**What you should do**:
A full, exact copy of the records below is the required answer.

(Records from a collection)
(** [connection_] has no initialiser: its first value is arbitrary. [printed]
    is what the client wrote to the terminal. *)
Record ChatClient := mkChatClient {
  store : gmap Z C;
  connection_ : Z;
  printed : list byte;
}.

Definition Write (message : list byte) (s : ChatClient) : result ChatClient :=
  if connection_ s =? 0 then Ok s
  else
    match store s !! connection_ s with
    | Some c =>
        c ← Codec.Send message c;
        Ok (mkChatClient (<[connection_ s := c]> (store s)) (connection_ s) (printed s))
    | None => Fault OutOfBounds
    end.

Definition OnConnectionCallback (p : Z) (s : ChatClient) : result ChatClient :=
  match store s !! p with
  | Some c => Ok (mkChatClient (store s) (if c_IsConnected c then p else 0) (printed s))
  | None => Fault OutOfBounds
  end.

Definition OnCodecMessage (message : list byte) (s : ChatClient) : result ChatClient :=
  Ok (mkChatClient (store s) (connection_ s) (printed s ++ line message)).

Definition OnMessage (p : Z) (b : IoBuffer) (s : ChatClient) : result (IoBuffer * ChatClient) :=
  Codec.OnMessage OnCodecMessage
    (fun s => mkChatClient (alter c_ShutDownWrite p (store s)) (connection_ s) (printed s)) b s.
End client.
End Client.

(** ** Frames *)

Definition frame (m : list byte) : list byte := be_bytes 4 (zlen m) ++ m.
Abbreviation frames := (Framing.frames frame).

(** What a receiver accepts. *)
Definition fits (m : list byte) : Prop := zlen m <= 65536.

Abbreviation incomplete := (Framing.incomplete frame fits).

Section frames.
Context `{!HostOrder}.

Lemma chat_zlen_frame m : zlen (frame m) = 4 + zlen m.
Proof. unfold frame. rewrite zlen_app, zlen_be_bytes. lia. Qed.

**Your response**:
(** [connection_] has no initialiser: its first value is arbitrary. [printed]
    is what the client wrote to the terminal. *)
Record ChatClient := mkChatClient {
  store : gmap Z C;
  connection_ : Z;
  printed : list byte;
}.

Definition Write (message : list byte) (s : ChatClient) : result ChatClient :=
  if connection_ s =? 0 then Ok s
  else
    match store s !! connection_ s with
    | Some c =>
        c ← Codec.Send message c;
        Ok (mkChatClient (<[connection_ s := c]> (store s)) (connection_ s) (printed s))
    | None => Fault OutOfBounds
    end.

Definition OnConnectionCallback (p : Z) (s : ChatClient) : result ChatClient :=
  match store s !! p with
  | Some c => Ok (mkChatClient (store s) (if c_IsConnected c then p else 0) (printed s))
  | None => Fault OutOfBounds
  end.

Definition OnCodecMessage (message : list byte) (s : ChatClient) : result ChatClient :=
  Ok (mkChatClient (store s) (connection_ s) (printed s ++ line message)).

Definition OnMessage (p : Z) (b : IoBuffer) (s : ChatClient) : result (IoBuffer * ChatClient) :=
  Codec.OnMessage OnCodecMessage
    (fun s => mkChatClient (alter c_ShutDownWrite p (store s)) (connection_ s) (printed s)) b s.
End client.
End Client.

(** ** Frames *)

Definition frame (m : list byte) : list byte := be_bytes 4 (zlen m) ++ m.
Abbreviation frames := (Framing.frames frame).

(** What a receiver accepts. *)
Definition fits (m : list byte) : Prop := zlen m <= 65536.

Abbreviation incomplete := (Framing.incomplete frame fits).

Section frames.
Context `{!HostOrder}.

Lemma chat_zlen_frame m : zlen (frame m) = 4 + zlen m.
Proof. unfold frame. rewrite zlen_app, zlen_be_bytes. lia. Qed.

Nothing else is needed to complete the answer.